嘘恋
だいぶ太陽も眩しくなり、涙も落ち着いたころ下へと降りた。
泣いたせいで目が重たいし頭も痛い。
なにか作ってくれたのか、リビングからはいい匂いが漂ってくる。
「おっやっと起きたか!おはよ」
テーブルに並べられた朝食。
やっぱり、作ってくれてたんだ。
「…おいしそ〜」
「だろ。ほら食え食え!」
成瀬に手を引かれるまま椅子に座る。
さっきの話には、お互い触れない。
あたしも成瀬もムリに笑顔を作っていた。
「あ、これ食い終わったらデートな」
「デート?」
「今日イヴだろ?せっかくだし楽しもーぜ!」
「…でも、明日でもよくない?クリスマスがホントのイベントじゃん」
「いーのいーの。
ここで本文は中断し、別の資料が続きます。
Lemma loadHead_ok c ver :
  triple i (λ m s, mgr c m s ∧ verified_ok (written s) ver) (loadHead ver)
    (λ x m s, verified_ok (written s) x.1 ∧ if x.2 : bool then current i c m s else mgr c m s) (λ m s, mgr c m s).
Proof.
  unfold Archive.loadHead. apply (t_bind _ _ _ _ (λ m0 m s, m = m0 ∧ loading c m0 ver s)); [apply t_self; done|]. intros m0.
  eapply t_bind; [eapply t_attempt, (readStableObject_ok i _ _ m0 (loading c m0 ver) (λ _ s, loading c m0 ver s ∧ current i c m0 s)
      (λ v h s, loading c m0 ver s ∧ head_read v h s)); [lasts|intros; lasts|intros; lasts| |]|].
  { intros s v h Hi [Hm Hv] Ek Hh. split; [done|]. by eapply mgr_current. }
  { intros s v h Hi HP Hh. split; [done|]. split; [by apply seen_now|]. destruct (inv_head_at _ _ _ Hi Hh) as (_ & refs & ? & _). eauto. }
  intros [[v [data|]]|e]; cbn [fst snd]; cycle 1.
  - apply t_pure. intros m s _ (-> & _ & [_ Hv] & Hcur). done.
  - destruct e as [[]| | | | |]; try (apply t_fail; by intros m s _ (-> & [? _])).
    apply (t_bind _ _ _ _ (λ _ m s, m = m0 ∧ loading c m0 ver s)); [apply t_read_any; [done|intros; lasts]|]. intros [].
    { apply t_fail. intros m s _ (-> & ? & _). done. }
    destruct (_ =? _) eqn:E0; cbn [negb]; [|apply t_fail; intros m s _ (-> & ? & _); done].
    apply (t_bind _ _ _ _ (λ _ m s, verified_ok (written s) ver ∧ current i c m s)); [|intros []; apply t_pure; intros m s _ [? ?]; done].
    apply t_become. intros m s _ (-> & [H1 H2 H3] & Hv). split; [done|]. split; [|by left]. split; [done|done|]. split; [done|]. by eexists.
  - destruct (decodeHead data) as [h|] eqn:Ed; [|apply t_fail; intros m s _ (-> & h & E & _); done].
    apply (t_pre _ _ (λ m s, m = m0 ∧ loading c m0 ver s ∧ head_read v h s)); [intros m s _ (-> & h' & E & ? & ?); simplify_eq; done|].
    destruct (negb _ || _) eqn:Ev; [apply t_fail; intros m s _ (-> & [? _] & _); done|]. apply orb_false_iff in Ev as [Hvalid%negb_false_iff Hreg].
    apply t_given with (mConfigID m0 = c ∧ c = cluster ∧ ∃ W refs, head_ok W h refs).
    { intros m s _ (-> & [[H1 _ _] _] & _ & refs & Hok). split_and!; [done| |by eauto]. unfold head_valid in Hvalid. bool_hyps. pose proof (ho_config _ _ _ Hok). lia. }
    intros (Hm0 & Hc & W & refs0 & Hok0). rewrite Hm0 in Hvalid.
    apply (t_bind _ _ _ _ (λ x m s, m = m0 ∧ (mgr c m0 s ∧ verified_ok (written s) x.2 ∧ head_read v h s) ∧ links (written s) (hBase h) (TailHash h, TailObject h) (hTip h) x.1)).
    { eapply t_conseq; [| | |eapply (t_frame i _ _ _ _ (head_read v h)); [apply quiet_walk|lasts|apply (walk_ok c m0)]]; cbn beta; [| |].
      - intros m s _ (-> & [Hm Hv] & Hr). split; [|done]. split_and!; [done|done|]. eapply walking_start; [done|done|done|]. destruct (ho_wf _ _ _ Hok0) as (_ & _ & ? & _). done.
      - intros x m s _ ((-> & ? & ? & ?) & ?). done.
      - intros m s _ ((-> & ?) & _). done. }
    intros [refs1 ver1]. cbn [fst snd].
    eapply t_bind; [eapply t_conseq; [| | |apply (cut_boundary_ok m0 (λ s, mgr c m0 s ∧ verified_ok (written s) ver1 ∧ head_read v h s)); [lasts|apply (ho_prefix _ _ _ Hok0)]];
      cbn beta; [intros m s _ HP; exact HP|intros refs m s _ HQ; exact HQ|intros m s _ (-> & ? & _); done]|].
    intros refs. cbv beta. destruct (bool_decide _) eqn:Ech; cbn [negb]; [|apply t_fail; intros m s _ (-> & (? & _) & _); done]. apply bool_decide_eq_true in Ech.
    eapply t_conseq; [| | |apply (load_final_ok c m0 ver1 h v refs ver1 Hc)]; cbn beta; [|intros [] m s _ (-> & ? & ?); done|done].
    intros m s _ (-> & (Hm & Hv & Hs & refs2 & Hok2) & Hl). split_and!; [done..|]. destruct Hok2. split; [done..|]. by eapply chain_spans.
Qed.

Lemma load_attempts_ok c n ver :
  triple i (λ m s, mgr c m s ∧ verified_ok (written s) ver) (load_attempts n ver) (λ _ m s, current i c m s) (λ m s, mgr c m s).
Proof.
  revert ver. induction n as [|n IH]; intros ver; cbn [Archive.load_attempts]; [apply t_fail; tauto|].
  eapply t_bind; [apply loadHead_ok|]. intros [ver' []]; cbn [fst snd]; [by apply t_pure; intros m s _ [? ?]|]. eapply t_pre; [|apply IH]. intros m s _ [? ?]. done.
Qed.

Lemma archive_Load_ok c : triple i (λ m s, mgr c m s) Load (λ _ m s, current i c m s) (λ m s, mgr c m s).
Proof. unfold Archive.Load. eapply t_pre; [|apply load_attempts_ok]. intros m s _ ?. split; [done|]. by intros k r. Qed.

Lemma quiet_archive_Load : quiet_action Load.
Proof.
  unfold Archive.Load. generalize maxPublishRetries, (∅ : gmap objectKey ref). intros n. induction n as [|n IH]; intros ver; cbn [Archive.load_attempts]; quietly.
Qed.
End load.
#[export] Hint Resolve quiet_archive_Load : quiet.
#[export] Hint Resolve lasting_links lasting_named lasting_head_ok : lasting.

(** ** Extents of a loaded chain *)

Section values.
Context `{archiveSetting} (i : nat).

(** A manager with another cache. *)
Record like (m0 m : manager) : Prop := {
  lk_config : mConfigID m = mConfigID m0;
  lk_extents : mExtents m = mExtents m0;
  lk_head : mHead m = mHead m0;
  lk_cas : mHeadCAS m = mHeadCAS m0;
}.

Lemma like_refl m : like m m.
Proof. done. Qed.

Lemma like_trans m1 m2 m3 : like m1 m2 → like m2 m3 → like m1 m3.
Proof. intros [] []. split; congruence. Qed.

Lemma like_current c m0 m s : like m0 m → mgr c m s → current i c m0 s → current i c m s.
Proof. intros [_ E1 E2 _] Hm [_ Hf]. split; [done|]. unfold live_keys in *. by rewrite E1, E2. Qed.

(** A reference whose extent has been uploaded. *)
Definition referenced (W : list bytes) (r : ref) : Prop := ∃ e, named W (ref_key r) e ∧ describes e (ref_key r) r.

Lemma links_referenced W base k end_ refs r : links W base k end_ refs → r ∈ refs → referenced W r.
Proof.
  intros Hl. induction Hl as [k end_ He|k e r0 refs Hb Hn Hd Hl IH]; [by rewrite elem_of_nil|]. rewrite elem_of_app, list_elem_of_singleton.
  intros [Hr| ->]; [by apply IH|]. exists e. by rewrite (de_key _ _ _ Hd).
Qed.

Lemma mgr_referenced c m s r : mgr c m s → r ∈ mExtents m → referenced (written s) r.
Proof.
  intros [_ _ Hm] Hr. destruct (mHeadCAS m) as [v|]; [|destruct Hm as [E _]; rewrite E in Hr; by apply elem_of_nil in Hr].
  destruct Hm as (_ & Hok & _). apply (links_referenced _ _ _ _ _ _ (ho_links _ _ _ Hok) Hr).
Qed.

Lemma lasting_referenced r : lasting i (λ s, referenced (written s) r).
Proof. unfold referenced. lasts. Qed.
#[local] Hint Resolve lasting_referenced : lasting.

(** The decisions of a reference. *)
Record part (r : ref) (e : Extent) : Prop := {
  pt_start : xStart e = rStart r;
  pt_end : xEnd e = rEnd r;
  pt_decisions : decided_from (rStart r) (Decisions e);
  pt_length : len (Decisions e) = rEnd r - rStart r + 1;
}.

Lemma rememberExtent_member k e cache x : x ∈ rememberExtent k e cache → x ∈ cache ∨ x = (k, e).
Proof.
  unfold rememberExtent. rewrite elem_of_app, list_elem_of_singleton. intros [Hx| ->]; [left|by right]. repeat case_match; [|destruct cache; [done|by right]|done].
  by apply list_elem_of_filter in Hx as [_ ?].
Qed.

Lemma quiet_remember k e : quiet_action (remember k e).
Proof. unfold remember. quietly. Qed.
#[local] Hint Resolve quiet_remember : quiet.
イヴだって大事なイベントだろ?思い出はたくさんつくりたいじゃん」
「…うれしい。」
「かわいいなぁ」
そう笑い合っているとドアがガチャっと開いた。
あ…れ?
きれいな女の人。
どことなく、面影が誰かに似ている。
「あら、あなたが香奈ちゃん?初めまして」
「お、おはようございます!」
やっぱりこの人は成瀬のお母さんだ!
「カワイイ子ね。今日はゆっくりしていってね」
「あ、はい!」
にっこり笑うと、成瀬のお母さんも笑ってリビングを出て行った。
「成瀬のお母さんキレイな人だね!」
「……」
「ん?成瀬?」
成瀬はどこか一点を見たまま固まっちゃってる。
「ちょっと、なーるーせ」
べしっと叩くとはっとしてあたしに笑いかけた。
「あ、わーりわり!最近だめだわ思考が停止すること多い」
「えーこわいこわい」
「ほんとだよな!」
成瀬が笑ったからあたしも一緒に微笑んだ。
そして二人でご飯を食べを終わり、支度をして家を出た。
「どこいくのー?」
「映画見よーぜ!」
「映画?いーねいーね」
「ん」
するとふいにギュッと手を繋がれた。
「…お?」
「っなんだよ。いーじゃんこーしてる方があったかいし」
そう言って恥ずかしそうにプイッとあっちを向いてしまった。
…こうして手を繋いだの、いつぶりだろう。
うん。…あったかいね。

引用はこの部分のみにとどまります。